Where an employee's performance is deemed to be adequate, in that it meets his employer's legitimate expectations, the employee's performance may still be inferior to that of other employees in comparable positions. As such, the employee's relatively low performance may constitute a perfectly good reason for termination. See Shager, 913 F.2d at 400-01. In this case, Mr. Vande Slunt's relatively low performance ranking among Model Makers was offered by Mercury Marine as the reason for his termination, creating a presumption that the termination was lawful. The burden then shifted back to Mr. Vande Slunt to bring forward some evidence tending to show that the offered reason was false. Palucki, 879 F.2d at 1570. Mr. Vande Slunt's own opinion of his productivity and of the quality of his work is not sufficient to meet this burden.

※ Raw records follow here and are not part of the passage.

(* ===== verification/VecSafe.v ===== *)
(** * VecSafe: every element instruction stays within its destination *)
From S2P Require Import Prelude Config Tlb Fp Machine Trap Vector VecAlu VecBits VecExec VecSpec.

#[local] Open Scope Z_scope.

Section VecSafe.
Context {Cfg : Config} {SF : SoftFloat}.

(** The change is confined to a valid register group at the destination. *)
Definition confined (i : vinst) (m m' : machine) : Prop :=
  exists g, 1 <= g /\ vector_group_valid (destination i) g = true /\ touches (destination i) g m m'.

Definition in_type (i : vinst) (m : machine) : Prop :=
  typed i /\ 0 <= CSR m CSR_VSTART /\ CSR m CSR_VL <= maximum i.

Lemma bytes_cases i : typed i -> bytes i = 1 \/ bytes i = 2 \/ bytes i = 4 \/ bytes i = 8.
Proof.
  intros H. pose proof (ty_bytes i H) as E. unfold one_of in E. cbn [existsb] in E.
  rewrite !orb_true_iff, !Z.eqb_eq in E. lia.
Qed.

Lemma group_of_pos e : 1 <= group_of e.
Proof.
  unfold group_of. destruct (Z.ltb_spec 0 e); [|lia]. rewrite Z.shiftl_1_l.
  pose proof (Z.pow_pos_nonneg 2 e). lia.
Qed.
Lemma group_pos i : typed i -> 1 <= group i.
Proof. intros H. rewrite (ty_group i H). apply group_of_pos. Qed.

Id. at 1571; Kephart, 630 F.2d at 1219, 1223. Likewise, conjectures concerning other employees' performance evaluations or merit raises are not relevant to our inquiry. Becker, 914 F.2d at 112; Palucki, 879 F.2d at 1572. We therefore conclude that the district court properly granted summary judgment in favor of Mercury Marine.
B. Pendent State Claims.2
After dismissing Mr. Vande Slunt's ADEA claim, the district court proceeded to review the merits of his pendent state law claims, which include handicap discrimination, breach of contract, wrongful termination and promissory estoppel. Not having renewed his handicap discrimination and wrongful termination claims on appeal, Mr. Vande Slunt has waived them. See, e.g., Deeming v. American Standard, Inc., 905 F.2d 1124, 1129 (7th Cir.1990).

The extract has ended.